## [TASK TO CARRY OUT]
Print exactly the lines below between the line holding "Fixpoint split_dot (cs" and the line holding "[split]). *)", inclusive, and nothing more.

**** DATA UNDER STUDY

(** Dict keys up to Python equality: [None], numbers ([True == 1]), text
    ([str] and [unicode] agree on ASCII), and byte strings that are not
    ASCII.  Objects compared by identity (proxies, buffers, dates, other
    objects) have no normal form and never equal a path segment; so has
    [nan], which equals nothing.  An integral float equals the int of the
    same value; other floats are kept as reduced fractions. *)
(** The sign of a float as a factor. *)
Definition fsign (neg : bool) : Z := if neg then -1 else 1.

(** A finite float truncated towards zero ([int(x)]), exactly. *)
Definition ftrunc (neg : bool) (m : N) (e : Z) : Z :=
  fsign neg * (if 0 <=? e then Z.of_N m * 10 ^ e else Z.of_N m / 10 ^ (- e)).

(** Whether a finite float holds an integer. *)
Definition fintegral (m : N) (e : Z) : bool :=
  (0 <=? e) || (Z.of_N m mod 10 ^ (- e) =? 0).

Inductive keynf : Type :=
| KNone
| KNum (z : Z)
| KFrac (p q : Z)
| KInf (neg : bool)
| KText (cs : list Z)
| KBytes (s : string).

Definition knf (v : pyval) : option keynf :=
  match v with
  | PNone => Some KNone
  | PInt z => Some (KNum z)
  | PFloat FNaN => None
  | PFloat (FInf neg) => Some (KInf neg)
  | PFloat (FFin neg m e) =>
      if fintegral m e then Some (KNum (ftrunc neg m e))
      else let p := fsign neg * Z.of_N m in
           let q := 10 ^ (- e) in
           Some (KFrac (p / Z.gcd p q) (q / Z.gcd p q))
  | PBool b => Some (KNum (if b then 1 else 0))
  | PStr s => let cs := codes_of_string s in
              if all_ascii cs then Some (KText cs) else Some (KBytes s)
  | PUni cs => Some (KText cs)
  | _ => None
  end.

Definition keynf_eqb (x y : keynf) : bool :=
  match x, y with
  | KNone, KNone => true
  | KNum a, KNum b => a =? b
  | KFrac a b, KFrac c d => (a =? c) && (b =? d)
  | KInf a, KInf b => Bool.eqb a b
  | KText a, KText b => codes_eqb a b
  | KBytes a, KBytes b => String.eqb a b
  | _, _ => false
  end.

(** [a == b] on dict keys. *)
Definition key_eqb (a b : pyval) : bool :=
  match knf a, knf b with
  | Some x, Some y => keynf_eqb x y
  | _, _ => false
  end.

Definition hashable (v : pyval) : bool :=
  match v with PList _ | PDict _ => false | _ => true end.

Fixpoint dict_get (kv : list (pyval * pyval)) (k : pyval) : option pyval :=
  match kv with
  | [] => None
  | (k', v) :: kv' => if key_eqb k' k then Some v else dict_get kv' k
  end.

(** Sequence indexing, negative indices counting from the end. *)
Definition seq_index {A} (l : list A) (i : Z) : res A :=
  let n := Z.of_nat (List.length l) in
  let j := if i <? 0 then i + n else i in
  if (0 <=? j) && (j <? n) then
    match nth_error l (Z.to_nat j) with Some a => Ok a | None => Exc IndexError end
  else Exc IndexError.

Definition index_of (v : pyval) : option Z :=
  match v with
  | PInt z => Some z
  | PBool b => Some (if b then 1 else 0)
  | _ => None
  end.

(** [x[link]]. *)
Definition getitem (x link : pyval) : res pyval :=
  match x with
  | PDict kv | PNSDict kv =>
      if hashable link then
        match dict_get kv link with Some v => Ok v | None => Exc KeyError end
      else Exc TypeError
  | PList l | PNSArray l =>
      match index_of link with Some i => seq_index l i | None => Exc TypeError end
  | PStr s | PBuffer s =>
      match index_of link with
      | Some i => c <- seq_index (list_ascii_of_string s) i ;; Ok (PStr (String c EmptyString))
      | None => Exc TypeError
      end
  | PUni cs =>
      match index_of link with
      | Some i => c <- seq_index cs i ;; Ok (PUni [c])
      | None => Exc TypeError
      end
  | _ => Exc TypeError
  end.

Definition is_space (c : Z) : bool :=
  (c =? 32) || ((9 <=? c) && (c <=? 13)).

Definition is_digit (c : Z) : bool := (48 <=? c) && (c <=? 57).

Fixpoint drop_while (p : Z -> bool) (cs : list Z) : list Z :=
  match cs with
  | c :: cs' => if p c then drop_while p cs' else cs
  | [] => []
  end.

(** [s.strip()] on ASCII white space. *)
Definition strip (cs : list Z) : list Z :=
  rev (drop_while is_space (rev (drop_while is_space cs))).

Fixpoint digits_value (acc : Z) (cs : list Z) : option Z :=
  match cs with
  | [] => Some acc
  | c :: cs' => if is_digit c then digits_value (10 * acc + (c - 48)) cs' else None
  end.

(** The decimal literal accepted by [int(s)]: surrounding white space, an
    optional sign, then at least one ASCII digit. *)
Definition parse_int (cs : list Z) : option Z :=
  match strip cs with
  | 45 :: (_ :: _) as ds => option_map Z.opp (digits_value 0 ds)
  | 43 :: (_ :: _) as ds => digits_value 0 ds
  | (_ :: _) as ds => digits_value 0 ds
  | [] => None
  end.

(** [int(v)]: a float is truncated towards zero; [int(nan)] raises
    [ValueError] and [int(inf)] [OverflowError]. *)
Definition py_int (v : pyval) : res Z :=
  match v with
  | PInt z => Ok z
  | PBool b => Ok (if b then 1 else 0)
  | PFloat FNaN => Exc ValueError
  | PFloat (FInf _) => Exc OverflowError
  | PFloat (FFin neg m e) => Ok (ftrunc neg m e)
  | PStr s => match parse_int (codes_of_string s) with Some z => Ok z | None => Exc ValueError end
  | PUni cs => match parse_int cs with Some z => Ok z | None => Exc ValueError end
  | _ => Exc TypeError
  end.

(** ** [DictUtils] *)
Module DictUtils.

(** [s.split('.')] on a list of code points. *)
Fixpoint split_dot (cs : list Z) : list (list Z) :=
  match cs with
  | [] => [[]]
  | c :: cs' =>
      if c =? 46 then [] :: split_dot cs'
      else match split_dot cs' with
           | w :: ws => (c :: w) :: ws
           | [] => [[c]]
           end
  end.

(** [_link_path_to_chain]: [''] gives [[]], a list is used as it is, any
    other value is split on ['.'] (an [AttributeError] when it has no
    [split]). *)
Definition _link_path_to_chain (path : pyval) : res (list pyval) :=
  if key_eqb path (PStr "") then Ok []
  else match path with
       | PList l => Ok l
       | PStr s => Ok (map (fun w => PStr (string_of_codes w)) (split_dot (codes_of_string s)))
       | PUni cs => Ok (map PUni (split_dot cs))
       | _ => Exc AttributeError
       end.

(** One iteration of the loop:
    [try: x = x[link]] [except (KeyError, TypeError): x = x[int(link)]]. *)
Definition step (x link : pyval) : res pyval :=
  match getitem x link with
  | Ok v => Ok v
  | Exc KeyError | Exc TypeError => i <- py_int link ;; getitem x (PInt i)
  | Exc e => Exc e
  end.

Fixpoint walk (x : pyval) (chain : list pyval) : res pyval :=
  match chain with
  | [] => Ok x
  | link :: chain' => x' <- step x link ;; walk x' chain'
  end.

(** [_get_deep_by_chain]: the outer [try] turns [KeyError], [TypeError]
    and [ValueError] into [default]; other exceptions propagate. *)
Definition _get_deep_by_chain (x : pyval) (chain : list pyval) (default : pyval) : res pyval :=
  match chain with
  | [] => Ok default
  | _ =>
      match walk x chain with
      | Ok v => Ok v
      | Exc KeyError | Exc TypeError | Exc ValueError => Ok default
      | Exc e => Exc e
      end
  end.

Definition get_deep (x path default : pyval) : res pyval :=
  chain <- _link_path_to_chain path ;; _get_deep_by_chain x chain default.

End DictUtils.

(** ** Naive datetimes

    A naive [datetime] is its number of microseconds since
    1970-01-01 00:00:00; a [timedelta] is a number of microseconds. *)

Definition us_per_s : Z := 1000000.
Definition us_per_day : Z := 86400 * us_per_s.

(** Days from 1970-01-01 to the civil date [y-m-d] (proleptic Gregorian). *)
Definition days_from_civil (y m d : Z) : Z :=
  let y' := if m <=? 2 then y - 1 else y in
  let era := y' / 400 in
  let yoe := y' - era * 400 in
  let doy := (153 * (if 2 <? m then m - 3 else m + 9) + 2) / 5 + d - 1 in
  let doe := yoe * 365 + yoe / 4 - yoe / 100 + doy in
  era * 146097 + doe - 719468.

(** The civil date [(y, m, d)] of a day number. *)
Definition civil_from_days (z : Z) : Z * Z * Z :=
  let z' := z + 719468 in
  let era := z' / 146097 in
  let doe := z' - era * 146097 in
  let yoe := (doe - doe / 1460 + doe / 36524 - doe / 146096) / 365 in
  let y := yoe + era * 400 in
  let doy := doe - (365 * yoe + yoe / 4 - yoe / 100) in
  let mp := (5 * doy + 2) / 153 in
  let d := doy - (153 * mp + 2) / 5 + 1 in
  let m := if mp <? 10 then mp + 3 else mp - 9 in
  (if m <=? 2 then y + 1 else y, m, d).

Definition dt_of_civil (y m d : Z) : Z := days_from_civil y m d * us_per_day.

(** [datetime.year]. *)
Definition year (dt : Z) : Z :=
  let '(y, _, _) := civil_from_days (dt / us_per_day) in y.

(** [datetime.min] and [datetime.max]. *)
Definition dt_min : Z := dt_of_civil 1 1 1.
Definition dt_max : Z := dt_of_civil 10000 1 1 - 1.

Definition DATETIME_2001 : Z := dt_of_civil 2001 1 1.
Definition DATETIME_1970 : Z := dt_of_civil 1970 1 1.
Definition DATETIME_1601 : Z := dt_of_civil 1601 1 1.
Definition MIN_YEAR : Z := 2004.

(** A [timedelta] of [us] microseconds: [OverflowError] beyond
    999999999 days. *)
Definition timedelta (us : Z) : res Z :=
  if Z.abs (us / us_per_day) <=? 999999999 then Ok us else Exc OverflowError.

(** [dt + td] for a datetime and a timedelta. *)
Definition dt_add (dt td : Z) : res Z :=
  if (dt_min <=? dt + td) && (dt + td <=? dt_max) then Ok (dt + td)
  else Exc OverflowError.

(** Zero-padded decimal rendering. *)
Fixpoint digits_rev (fuel : nat) (n : Z) : list ascii :=
  match fuel with
  | O => []
  | S f => ascii_of_nat (Z.to_nat (n mod 10 + 48)) ::
           (if n <? 10 then [] else digits_rev f (n / 10))
  end.

Definition pad (w : nat) (n : Z) : string :=
  let ds := rev (digits_rev (S (Z.to_nat (Z.log2 n))) n) in
  string_of_list_ascii (repeat "0"%char (w - List.length ds) ++ ds).

(** [dt.strftime('%Y-%m-%d %H:%M:%S')]; Python 2 refuses years before 1900. *)
Definition strftime_ymdhms (dt : Z) : res string :=
  let days := dt / us_per_day in
  let secs := (dt mod us_per_day) / us_per_s in
  let '(y, m, d) := civil_from_days days in
  if y <? 1900 then Exc ValueError
  else Ok (pad 4 y ++ "-" ++ pad 2 m ++ "-" ++ pad 2 d ++ " " ++
           pad 2 (secs / 3600) ++ ":" ++ pad 2 ((secs mod 3600) / 60) ++ ":" ++
           pad 2 (secs mod 60))%string.

(** [_datetime_to_string]: [None] when [strftime] raises. *)
Definition _datetime_to_string (dt : Z) : option string :=
  match strftime_ymdhms dt with Ok s => Some s | Exc _ => None end.

(** ** [repr()]

    [repr] of the Python values, used by [_normalize_val] as its fallback
    string.  Object reprs that print a memory address ([buffer], other
    objects) and the Cocoa descriptions of the Foundation proxies are
    rendered without the address. *)

Definition hex_digit (n : Z) : ascii :=
  ascii_of_nat (Z.to_nat (if n <? 10 then n + 48 else n + 87)).

Fixpoint hex_rev (fuel : nat) (n : Z) : list ascii :=
  match fuel with
  | O => []
  | S f => hex_digit (n mod 16) :: (if n <? 16 then [] else hex_rev f (n / 16))
  end.

Definition hex_pad (w : nat) (n : Z) : string :=
  let ds := rev (hex_rev (S (Z.to_nat (Z.log2 n))) n) in
  string_of_list_ascii (repeat "0"%char (w - List.length ds) ++ ds).

(** [str(n)] of an integer. *)
Definition dec (n : Z) : string :=
  if n <? 0 then ("-" ++ pad 1 (- n))%string else pad 1 n.

(** One character of a quoted literal; [q] is the quote in use. *)
Definition escape_code (q c : Z) : string :=
  if c =? 92 then "\\"
  else if c =? q then String "\"%char (String (ascii_of_nat (Z.to_nat c)) EmptyString)
  else if c =? 9 then "\t"
  else if c =? 10 then "\n"
  else if c =? 13 then "\r"
  else if (32 <=? c) && (c <? 127) then String (ascii_of_nat (Z.to_nat c)) EmptyString
  else if c <? 256 then ("\x" ++ hex_pad 2 c)%string
  else if c <? 65536 then ("\u" ++ hex_pad 4 c)%string
  else ("\U" ++ hex_pad 8 c)%string.

(** Python 2 quoting: single quotes, unless the text holds a single quote
    and no double quote. *)
Definition quote (cs : list Z) : string :=
  let q := if existsb (Z.eqb 39) cs && negb (existsb (Z.eqb 34) cs) then 34 else 39 in
  let qs := String (ascii_of_nat (Z.to_nat q)) EmptyString in
  (qs ++ concat "" (map (escape_code q) cs) ++ qs)%string.

(** Trailing zeros of [m] moved into the exponent. *)
Fixpoint strip_zeros (fuel : nat) (m e : Z) : Z * Z :=
  match fuel with
  | O => (m, e)
  | S f => if (0 <? m) && (m mod 10 =? 0) then strip_zeros f (m / 10) (e + 1) else (m, e)
  end.

(** [repr(x)] of a float: the shortest digits [ds] of [x], the decimal
    point after [decpt] of them; exponent notation when [decpt <= -4] or
    [decpt > 16], otherwise positional notation with [.0] added to an
    integral value. *)
Definition float_repr (x : pyfloat) : string :=
  match x with
  | FNaN => "nan"
  | FInf neg => if neg then "-inf" else "inf"
  | FFin neg m e =>
      let sign := if neg then "-"%string else ""%string in
      let '(m', e') := strip_zeros (S (Z.to_nat (Z.log2 (Z.of_N m)))) (Z.of_N m) e in
      if m' =? 0 then (sign ++ "0.0")%string
      else
        let ds := pad 1 m' in
        let n := String.length ds in
        let decpt := Z.of_nat n + e' in
        if (decpt <=? -4) || (16 <? decpt) then
          let ex := decpt - 1 in
          let esign := if ex <? 0 then "-"%string else "+"%string in
          let frac := if (1 <? n)%nat then ("." ++ substring 1 (n - 1) ds)%string else ""%string in
          (sign ++ substring 0 1 ds ++ frac ++ "e" ++ esign ++ pad 2 (Z.abs ex))%string
        else if decpt <=? 0 then
          (sign ++ "0." ++ string_of_list_ascii (repeat "0"%char (Z.to_nat (- decpt))) ++ ds)%string
        else if decpt <? Z.of_nat n then
          (sign ++ substring 0 (Z.to_nat decpt) ds ++ "." ++
           substring (Z.to_nat decpt) (n - Z.to_nat decpt) ds)%string
        else
          (sign ++ ds ++ string_of_list_ascii (repeat "0"%char (Z.to_nat decpt - n)) ++ ".0")%string
  end.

********

## [RESPONSE AREA]
Fixpoint split_dot (cs : list Z) : list (list Z) :=
  match cs with
  | [] => [[]]
  | c :: cs' =>
      if c =? 46 then [] :: split_dot cs'
      else match split_dot cs' with
           | w :: ws => (c :: w) :: ws
           | [] => [[c]]
           end
  end.

(** [_link_path_to_chain]: [''] gives [[]], a list is used as it is, any
    other value is split on ['.'] (an [AttributeError] when it has no
    [split]). *)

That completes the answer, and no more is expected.